Au-delà de toutes considérations, cette gratuité est-elle réellement applicable ? Faut-il douter de son efficacité ? En France, une vingtaine de communes a déjà franchi le pas, pour le plus grand bonheur des usagers. C'est notamment le cas de la communauté d'agglomération de Castres-Mazamet (Tarn), qui propose à ses 82 000 habitants des transports en commun gratuits, depuis maintenant 10 ans.

Cette gratuité s'applique à la fois dans les bus desservant les quatre coins de Castres et Mazamet, mais aussi dans ceux reliant les deux villes, distantes de 20 kilomètres. Pour les usagers comme Julie, jeune lycéenne que nous avons rencontrée au détour d'un arrêt de bus, cette opportunité de se déplacer gratuitement est avant tout une forme de liberté. "Quand on a des trous dans nos cours, on peut sortir, aller en ville. C'est bien parce que c'est gratuit, je n'ai pas besoin de payer quand je veux sortir quelque part", nous confie-t-elle avec enthousiasme. Non loin de là, Pierre, dont la mobilité est réduite, se dit, lui, bien conscient de la chance qu'il a de pouvoir profiter de ce service, non disponible dans les communes environnantes. "Lorsque je vais à Albi, donc pas très loin, on voit bien la différence avec les bus de ville que l'on a à Castres", nous explique-t-il ainsi.

"La gratuité seule ne fait pas tout"

Du côté des habitants, c'est donc une adhésion totale, mais deux questions demeurent cependant : n'est-ce pas un gouffre financier pour l'agglomération ? la gratuité n'influe-t-elle pas sur la qualité des infrastructures ? Il faut savoir que contrairement aux circuits classiques de financement, le coût de cette gratuité est assurée par une taxe sur les transports dont doivent s'acquitter les entreprises qui emploient plus de 50 salariés. L'économie que représentent la suppression de l'impression des tickets, ainsi que l'arrêt des contrôles des titres de transports, permettent en outre de boucler le budget alloué.

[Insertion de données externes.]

(* ===== verification/SwdmxDemux.v ===== *)
(** [swdmx_demux.c], the filters of the software demultiplexer: their state
    machine ([INIT], [SET], [RUN]), the PID filters shared by the running filters
    of one PID, and the dispatch of packets.

    A list of the source is here the list of the addresses of its elements:
    [SwdmxList] proves that the intrusive list implements that.  An operation
    is [None] when the source would read freed or unset memory, or loop forever
    in an assertion.  The source has the code of TS filters and of section filters
    twice, word for word but for the list used: one definition is the text of
    both, with the kind as argument. *)

From S2P Require Import Prelude DList SwdmxList SwdmxTs SwdmxSec.

(** * State *)

Inductive kind := KTs | KSec.
Inductive SWDMX_FilterState :=
| SWDMX_FILTER_STATE_INIT | SWDMX_FILTER_STATE_SET | SWDMX_FILTER_STATE_RUN.

#[export] Instance kind_eq_dec : EqDecision kind.
Proof. solve_decision. Defined.
#[export] Instance filter_state_eq_dec : EqDecision SWDMX_FilterState.
Proof. solve_decision. Defined.

(** [SWDMX_TsFilter] and [SWDMX_SecFilter]; of [f_params] a TS filter has the PID
    only, and [f_arrays] belongs to section filters. *)
Record filt := mk_filt {
  f_kind : kind; f_state : SWDMX_FilterState; f_pid_filter : option loc;
  f_params : sec_params; f_arrays : sec_arrays; f_cbs : list (Z * Z)
}.
Definition f_pid (f : filt) : Z := sp_pid (f_params f).

(** [SWDMX_PidFilter]. *)
Record pid_filter := mk_pf {
  pf_pid : Z; pf_ts_list : list loc; pf_sec_list : list loc;
  pf_sec_data : option (list Z); pf_sec_recv : Z
}.

(** [SWDMX_Demux] with the memory of its filters. *)
Record demux := mk_dmx {
  pid_filters : gmap loc pid_filter; pid_filter_list : list loc;
  filters : gmap loc filt; ts_filter_list : list loc; sec_filter_list : list loc
}.

Definition members (k : kind) (pf : pid_filter) : list loc :=
  match k with KTs => pf_ts_list pf | KSec => pf_sec_list pf end.
Definition upd_members (k : kind) (g : list loc -> list loc) (pf : pid_filter) : pid_filter :=
  match k with
  | KTs => mk_pf (pf_pid pf) (g (pf_ts_list pf)) (pf_sec_list pf) (pf_sec_data pf) (pf_sec_recv pf)
  | KSec => mk_pf (pf_pid pf) (pf_ts_list pf) (g (pf_sec_list pf)) (pf_sec_data pf) (pf_sec_recv pf)
  end.

Definition filter_list (k : kind) (d : demux) : list loc :=
  match k with KTs => ts_filter_list d | KSec => sec_filter_list d end.
Definition upd_filter_list (k : kind) (g : list loc -> list loc) (d : demux) : demux :=
  match k with
  | KTs => mk_dmx (pid_filters d) (pid_filter_list d) (filters d) (g (ts_filter_list d)) (sec_filter_list d)
  | KSec => mk_dmx (pid_filters d) (pid_filter_list d) (filters d) (ts_filter_list d) (g (sec_filter_list d))
  end.

Definition set_filters (m : gmap loc filt) (d : demux) : demux :=
  mk_dmx (pid_filters d) (pid_filter_list d) m (ts_filter_list d) (sec_filter_list d).
Definition set_pids (m : gmap loc pid_filter) (l : list loc) (d : demux) : demux :=
  mk_dmx m l (filters d) (ts_filter_list d) (sec_filter_list d).

(** * Operations *)

(** The first PID filter with the PID; [a] is the address of a new one. *)
Definition find_pid (pid : Z) (d : demux) : option loc :=
  snd <$> list_find (fun b => pf_pid <$> pid_filters d !! b = Some pid) (pid_filter_list d).

Definition pid_filter_get (a : loc) (pid : Z) (d : demux) : loc * demux :=
  match find_pid pid d with
  | Some b => (b, d)
  | None => (a, set_pids (<[a := mk_pf pid [] [] None 0]> (pid_filters d)) (pid_filter_list d ++ [a]) d)
  end.

Definition pid_filter_remove (b : loc) (d : demux) : option demux :=
  pf ← pid_filters d !! b;
  if decide (pf_ts_list pf = [] /\ pf_sec_list pf = [])
  then Some (set_pids (delete b (pid_filters d)) (without b (pid_filter_list d)) d)
  else Some d.

Definition swdmx_demux_new : demux := mk_dmx ∅ [] ∅ [] [].

(** [junk_p], [junk_a] are what the block held. *)
Definition swdmx_demux_alloc_filter (k : kind) (l : loc) (junk_p : sec_params) (junk_a : sec_arrays)
    (d : demux) : demux :=
  upd_filter_list k (fun ls => ls ++ [l])
    (set_filters (<[l := mk_filt k SWDMX_FILTER_STATE_INIT None junk_p junk_a []]> (filters d)) d).

(** [swdmx_list_append(&pid_filter->..., &filter->pid_ln)], and its inverse,
    which finds the list by the node. *)
Definition attach (k : kind) (l b : loc) (d : demux) : demux :=
  set_pids (alter (upd_members k (fun ls => ls ++ [l])) b (pid_filters d)) (pid_filter_list d) d.
Definition detach (k : kind) (l : loc) (d : demux) : demux :=
  set_pids (upd_members k (without l) <$> pid_filters d) (pid_filter_list d) d.

Definition upd_run (st : SWDMX_FilterState) (pf : option loc) (f : filt) : filt :=
  mk_filt (f_kind f) st pf (f_params f) (f_arrays f) (f_cbs f).
Definition upd_cbs (g : list (Z * Z) -> list (Z * Z)) (f : filt) : filt :=
  mk_filt (f_kind f) (f_state f) (f_pid_filter f) (f_params f) (f_arrays f) (g (f_cbs f)).

(** The parameters, for a section filter with its arrays. *)
Definition upd_params (p : sec_params) (f : filt) : filt :=
  mk_filt (f_kind f) (f_state f) (f_pid_filter f) p
    (match f_kind f with KTs => f_arrays f | KSec => set_arrays p (f_arrays f) end) (f_cbs f).

(** The middle of [..._set_params]: the parameters, and the state [SET] in place of
    [INIT]. *)
Definition with_params (p : sec_params) (f : filt) : filt :=
  let f := upd_params p f in
  if decide (f_state f = SWDMX_FILTER_STATE_INIT)
  then upd_run SWDMX_FILTER_STATE_SET (f_pid_filter f) f else f.

(** The part both [..._set_params] and [..._disable] start with for a running filter. *)
Definition release (l : loc) (f : filt) (d : demux) : option demux :=
  b ← f_pid_filter f;
  pid_filter_remove b (detach (f_kind f) l d).

(** [a] is the address of a PID filter, should one be needed; the flag is
    [SWDMX_OK]. *)
Definition swdmx_filter_set_params (a l : loc) (p : sec_params) (d : demux) : option (bool * demux) :=
  f ← filters d !! l;
  if negb (swdmx_is_valid_pid (sp_pid p)) || (sp_pid p =? 8191) then Some (false, d)
  else
    r ← (if decide (f_state f = SWDMX_FILTER_STATE_RUN) then
           if decide (f_pid_filter f <> None) then
             if f_pid f =? sp_pid p then Some (d, f_pid_filter f)
             else d ← release l f d; Some (d, None)
           else None
         else Some (d, f_pid_filter f));
    let '(d, pf) := r in
    let f := with_params p (upd_run (f_state f) pf f) in
    if decide (f_state f = SWDMX_FILTER_STATE_RUN /\ f_pid_filter f = None) then
      let '(b, d) := pid_filter_get a (sp_pid p) d in
      Some (true, attach (f_kind f) l b (set_filters (<[l := upd_run (f_state f) (Some b) f]> (filters d)) d))
    else Some (true, set_filters (<[l := f]> (filters d)) d).

Definition swdmx_filter_enable (a l : loc) (d : demux) : option (bool * demux) :=
  f ← filters d !! l;
  match f_state f with
  | SWDMX_FILTER_STATE_INIT => Some (false, d)
  | SWDMX_FILTER_STATE_SET =>
      let '(b, d) := pid_filter_get a (f_pid f) d in
      Some (true, attach (f_kind f) l b
        (set_filters (<[l := upd_run SWDMX_FILTER_STATE_RUN (Some b) f]> (filters d)) d))
  | SWDMX_FILTER_STATE_RUN => Some (true, d)
  end.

Mais le véritable intérêt d'une telle mesure, c'est sa portée pédagogique comme nous l'explique Pascal Bugis, le maire de Castres. "Ça a vraiment inscrit la problématique du transport en commun dans le paysage. Il y a des habitudes qui se sont prises et qui n'auraient pas pu l'être sans la gratuité", explique celui qui est également président de la communauté d'agglomération. "Après, il faut que le réseau suive. Ce n'est pas parce que le service est gratuit qu'il faut dégrader la proposition pour rendre un service publique de qualité. La gratuité seule ne fait pas tout ", tient-il tout de même à rappeler.

Vous l'aurez compris, la gratuité des transports s'avère être une réussite dans la communauté d'agglomération de Castres-Mazamet et son exemple pourrait servir de modèle, si d'aventure l'Île-de-France faisait le pari de l'expérimentation, comme le préconise Anne Hidalgo. Toutefois, cette éventualité n'en est encore qu'à l'état de projet et la route est encore longue avant que les transports parisiens et franciliens ne deviennent gratuits.